I cannot concur in the foregoing opinion. Under the law of libel the jury are the judges both of the law and the fact. That rule does not apply to slander, but instead the general rule of jury trials that questions of law are for the court and questions of fact for the jury. In this case the defendant admitted in his answer that he publicly uttered the language complained of, imputing to the plaintiff the felony of forgery. He did not plead the truth of the crime thus imputed and therefore as a question of law it necessarily followed that the language was. false, malicious, slanderous per se, and that the plaintiff was entitled to recover, without regard to the testimony.

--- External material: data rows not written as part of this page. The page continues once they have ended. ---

Lemma yields_placed file ls line t p t' p' : Forall (λ l, Sequence l < Sequence line) ls → placed file ls p →
  yields gateway policies line t p = (t', p', Ok tt) → placed file (ls ++ [line]) p'.
Proof.
  intros Hlt [H1 H2 H3 H4 H5]. unfold yields. rewrite Forall_forall in Hlt.
  assert (∀ n, n ∈ Sequence <$> ls → n ∈ Sequence <$> ls ++ [line]) as Hmore by (intros n; rewrite fmap_app; set_solver).
  destruct (match pcursor p with Some c => Sequence line <=? c | None => false end) eqn:Eskip.
  - intros [= <- <-]. split; [auto| |naive_solver|done|done]. intros l [Hl|Hl%list_elem_of_singleton]%elem_of_app; [by apply H2|]. subst l.
    destruct (pcursor p) as [c|]; [|done]. left. exists c. split; [done|]. by apply Z.leb_le.
  - set (p1 := MkPlaceIn (pcursor p) (Some (Sequence line)) (pfile p)).
    assert (placed file (ls ++ [line]) p1) as Hp1.
    { split; cbn; [intros n [= <-]; rewrite fmap_app; set_solver| |naive_solver|done|]; [|intros c n Hc [= <-]; rewrite Hc in Eskip; apply Z.leb_gt in Eskip; lia]. intros l Hl. right. exists (Sequence line). split; [done|].
      apply elem_of_app in Hl as [Hl|Hl%list_elem_of_singleton]; [specialize (Hlt l Hl)|subst l]; lia. }
    destruct (hostDrop _) as [d|]; [|by intros [= <- <-]]. destruct (attribute _ _ _ _ _ _ _) as [t1 [[]|]]; [|by intros [= <- <-]|done].
    destruct (lcursor line); [|done]. intros [= <- <-]. split; cbn.
    + intros n [= <-]. rewrite fmap_app. set_solver.
    + intros l Hl. left. exists (Sequence line). split; [done|]. apply elem_of_app in Hl as [Hl|Hl%list_elem_of_singleton]; [specialize (Hlt l Hl)|subst l]; lia.
    + right. exists (Sequence line). split; [done|]. rewrite fmap_app. set_solver.
    + done.
    + intros c n [= <-] [= <-]. lia.
Qed.

Lemma follow_placed file ls : ∀ done_ t p t' p', StronglySorted (λ a b, Sequence a < Sequence b) (done_ ++ ls) → placed file done_ p →
  follow_ring gateway policies (Line <$> ls) t p = (t', p', Ok tt) → placed file (done_ ++ ls) p'.
Proof.
  induction ls as [|line ls IH]; intros done_ t p t' p' Hs Hp; cbn [fmap list_fmap follow_ring].
  - intros [= <- <-]. by rewrite (right_id_L [] (++)).
  - destruct (yields _ _ line t p) as [[t1 p1] [[]|]] eqn:Ey; [|done]. intros Hgo. rewrite cons_middle, app_assoc in *.
    eapply IH; [done| |exact Hgo]. eapply yields_placed; [|exact Hp|exact Ey]. apply Forall_forall. intros l Hl.
    apply StronglySorted_app in Hs as (_ & Hs & _). apply StronglySorted_app in Hs. naive_solver set_solver.
Qed.
(* ===== verification/Proxy.v ===== *)
(** * The proxy of the fronted sandboxes

    [pkg/proxy/server.go] and [conns.go]: the requests of the guests, from what names one to the connection to its upstream. The
    proxy knows no policy and no secret: a director judges each request, says where it is dialed, and rewrites it. Requests of
    any number of guests are served at once; each is a phase in a table, and an event moves one of them by one step: a call of
    the director, one read of a body it holds, a dial, an answer. The rewrite of one request reserves its bytes in one step. *)

From S2P Require Import Prelude GoStrings Netip Models Secret Http Network EgressPolicy EgressDecide EgressCompile Replacer Records Broker PreAuth.
Local Open Scope Z_scope.

Definition BodyCap : Z := Z.shiftl 8 20.
Definition heldChunk : Z := Z.shiftl 32 10.
Definition MaxSourceConns : Z := 1024.
Definition MaxSourceRequests : Z := MaxSourceConns.
Definition maxHostLen : Z := 253.
Definition guestH2Conns : Z := 32.
Definition guestH2Streams : Z := MaxSourceConns / guestH2Conns.
Definition heldBudget : Z := Z.shiftl 32 20.

(** ** What names a request *)

(** [net.SplitHostPort], less the port. *)
Definition SplitHostPort (hostport : string) : option string :=
  '(before, _) ← cut_last ":" hostport;
  if HasPrefix hostport "[" then
    let '(inside, rest, closed) := Cut hostport "]" in
    if closed && HasPrefix rest ":" && negb (contains_char ":" (drop_s 1 rest))
       && negb (contains_char "[" (drop_s 1 hostport)) && negb (contains_char "]" rest)
    then Some (drop_s 1 inside) else None
  else if contains_char ":" before || contains_char "[" hostport || contains_char "]" hostport then None
  else Some before.

Definition hostOnly (hostport : string) : string := default hostport (SplitHostPort hostport).

(** A request as [net/http] reads it. [ServerName] is the name of the TLS handshake, [None] on the plain port; [Body] is [None]
    when there is none; [ContentLength] is -1 when the request names no length. *)
Record guest_request : Type := MkGuest {
  RemoteAddr : string;
  GHost : string;
  ServerName : option string;
  GHeader : Header;
  ContentLength : Z;
  Body : option string
}.

Inductive bad_request : Type := BadSource | NoHost | LongHost | OtherName (host : string).

Section Request.
Context `{U : Unicode}.

Definition canonicalHost (host : string) : string := TrimSuffix (ToLower host) ".".

Definition request (r : guest_request) (secure : bool) : result bad_request Request :=
  match ParseAddrPort (RemoteAddr r) with
  | None => Err BadSource
  | Some source =>
      let host := canonicalHost (hostOnly (GHost r)) in
      if String.eqb host "" then Err NoHost
      else if maxHostLen <? len host then Err LongHost
      else if negb secure then Ok (MkRequest (Unmap source) host 80 secure)
      else match ServerName r with
           | Some name => if String.eqb (canonicalHost name) host then Ok (MkRequest (Unmap source) host 443 secure) else Err (OtherName host)
           | None => Err (OtherName host)
           end
  end.

(** [GetCertificate]: the name a leaf is minted for. *)
Definition leaf_name (serverName : string) : option string :=
  if String.eqb serverName "" then None
  else if maxHostLen <? len serverName then None
  else Some (canonicalHost serverName).

End Request.

(** ** What a source holds *)

Record conns : Type := MkConns { climit : Z; copen : gmap Addr Z }.

Definition open_by (c : conns) (source : Addr) : Z := default 0 (copen c !! source).

Definition take_share (source : Addr) (c : conns) : option conns :=
  if climit c <=? open_by c source then None
  else Some (MkConns (climit c) (<[source := open_by c source + 1]> (copen c))).

Definition release (source : Addr) (c : conns) : conns :=
  let n := open_by c source - 1 in
  MkConns (climit c) (if n =? 0 then delete source (copen c) else <[source := n]> (copen c)).

Record budget : Type := MkBudget { blimit : Z; by_source : gmap Addr Z }.

Definition charged_to (b : budget) (source : Addr) : Z := default 0 (by_source b !! source).

Definition reserve (source : Addr) (b : budget) (n : Z) : option budget :=
  if blimit b <? charged_to b source + n then None
  else Some (MkBudget (blimit b) (<[source := charged_to b source + n]> (by_source b))).

Definition give (source : Addr) (n : Z) (b : budget) : budget :=
  let more := charged_to b source - n in
  MkBudget (blimit b) (if more <=? 0 then delete source (by_source b) else <[source := more]> (by_source b)).

(** ** Reading a body the director may change *)

(** A slice: what it holds and its capacity, which is 0 for the nil one alone. *)
Record buffer : Type := MkBuffer { bdata : string; bcap : Z }.

Definition no_buffer : buffer := MkBuffer "" 0.

(** [limit] and [first] of [read]. *)
Definition read_limit (length : Z) : Z * Z := if 0 <=? length then (length, length) else (BodyCap + 1, heldChunk).

Definition room (source : Addr) (limit first : Z) (buf : buffer) (b : budget) : option (budget * buffer) :=
  if len (bdata buf) <? bcap buf then Some (b, buf)
  else
    let size := Z.min (Z.max (2 * bcap buf) first) limit in
    match reserve source b (size - bcap buf) with
    | None => None
    | Some b => Some (b, MkBuffer (bdata buf) size)
    end.

(** How one read of the body ended. *)
Inductive read_end : Type := ReadOk | ReadEOF | ReadStalled | ReadFailed.

(** What a loop of [read] leaves: more to do, the buffer in full, or an error. *)
Inductive read_step : Type :=
| ReadMore (b : budget) (buf : buffer) (more : string)
| ReadDone (b : budget) (buf : buffer) (more : string)
| ReadError (b : budget) (charged : Z) (status : Z).

(** The statuses of [net/http] the proxy answers with. *)
Definition StatusBadRequest : Z := 400.
Definition StatusForbidden : Z := 403.
Definition StatusRequestTimeout : Z := 408.
Definition StatusBadGateway : Z := 502.
Definition StatusServiceUnavailable : Z := 503.

(** [statusOf], on the two errors it tells apart. *)
Definition statusOf (stalled overBudget : bool) : Z :=
  if stalled then StatusRequestTimeout else if overBudget then StatusServiceUnavailable else StatusBadGateway.

(** One turn of the loop of [read]: [n] bytes come, as far as there is room, and the end of the body only once all of it came. *)
Definition read (source : Addr) (length : Z) (n : nat) (ended : read_end) (b : budget) (buf : buffer) (more : string) : read_step :=
  let '(limit, first) := read_limit length in
  if limit <=? len (bdata buf) then ReadDone b buf more
  else match room source limit first buf b with
       | None => ReadError b (bcap buf) (statusOf false true)
       | Some (b, buf) =>
           let n := Nat.min n (Z.to_nat (bcap buf - len (bdata buf))) in
           let buf := MkBuffer (bdata buf +:+ take_s n more) (bcap buf) in
           let more := drop_s n more in
           match ended with
           | ReadStalled => ReadError b (bcap buf) (statusOf true false)
           | ReadFailed => ReadError b (bcap buf) (statusOf false false)
           | ReadEOF => if String.eqb more "" then ReadDone b buf more
                        else if limit <=? len (bdata buf) then ReadDone b buf more else ReadMore b buf more
           | ReadOk => if limit <=? len (bdata buf) then ReadDone b buf more else ReadMore b buf more
           end
       end.

(** ** The director *)

(** [Director]: what each call answers may depend on what the world answers it, [W], and moves its own state, [D]. The bool of a
    decision is [Hold]; a rewrite reserves bytes through the function it is handed, on whatever state that has. *)
Class Director (D W E : Type) : Type := {
  Decide_ : W → D → Request → D * result E (ProxyDecision * bool);
  Rewrite_ : ∀ R, (R → Z → option R) → W → D → Request → R → Header → option string → D * result E (R * Header * option string);
  Untrusted_ : W → D → Request → option (Addr * Z) → string → D * result E unit;
  over_budget : E → bool
}.

(** A rewrite reserves no less than nothing, and answers the state its reserves more. *)
Class DirectorLaws {D W E} (H : Director D W E) : Prop :=
  rewrite_reserves : ∀ R (res : R → Z → option R) (P : R → Prop) w d req b h body d' b' h' body',
    (∀ b n b', 0 ≤ n → P b → res b n = Some b' → P b') → P b →
    Rewrite_ R res w d req b h body = (d', Ok (b', h', body')) → P b'.

(** ** Requests in flight *)

(** The body that goes out: the guest's own as it comes, what was held with the rest of it, or the one the director answered. *)
Inductive out_body : Type := Streams (more : string) | Joined (held more : string) | Whole (body : string).

(** [out]: [URL.Host] and the scheme are the judged ones, [out.Host] the guest's own; [pinned] is the upstream in its context. *)
Record outbound : Type := MkOutbound {
  pinned : option (Addr * Z);
  https : bool;
  URLHost : string;
  OHost : string;
  OHeader : Header;
  OBody : out_body;
  OLength : Z
}.

(** Where a request is in [handle]: with the director, in the loop of [read], with its body in hand, or sent on. *)
Inductive phase : Type :=
| Judging
| Reading (d : ProxyDecision) (buf : buffer) (more : string)
| Rewriting (d : ProxyDecision) (held rest : option string) (more : string) (charged : Z)
| Forwarding (out : outbound) (charged : Z).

At the close of the evidence the plaintiff asked an instruction directing a verdict in his favor. The court erroneously refused it. The plaintiff then, to make the best of the situation in which he was placed by the error of the court, asked two instructions submitting his right to recover as a question of fact to be determined by the jury. These instructions were given and this court now holds that by asking them he forfeited his right to have the court’s said erroneous ruling reviewed, and also forfeited his right to redress, notwithstanding the fact that such right appears in the record proper in this court. To reach that result a new rule of procedure is evolved which admittedly is without precedent and is adopted at the cost of overruling two decisions of our appellate courts. Under this rule it is conceded that a defendant by unsuccessfully asking an instruction directing a verdict in his favor does not waive his right to have such adverse action of the court reviewed on appeal, by subsequently asking instructions, as the plaintiff did in this case. The reason given for the rule thus discriminating between litigants is that the defendant is “lugged” *523into court, while the plaintiff comes in of his own accord. If a plaintiff, in order to vindicate his name against a false charge of felony, is compelled to seek redress in the courts, is he to be handicapped by reason of that fact, and is the defendant who cQnfesses the slander to be given the benefit of a rule denied the plaintiff, because the latter found it necessary to go into court voluntarily, while the former was brought in by process? If that is not putting a premium on wrongdoing and penalizing an injured party, it would be difficult to. conceive of such a ease.
The bald fact stands out in this record that although the defendant confessed the actionable slander complained of, he has prevailed because of an error of the trial court in his favor and because of a new rule of procedure not founded upon authority and without substantial basis in the principles of justice.
Woodson, J., concurs in this opinion.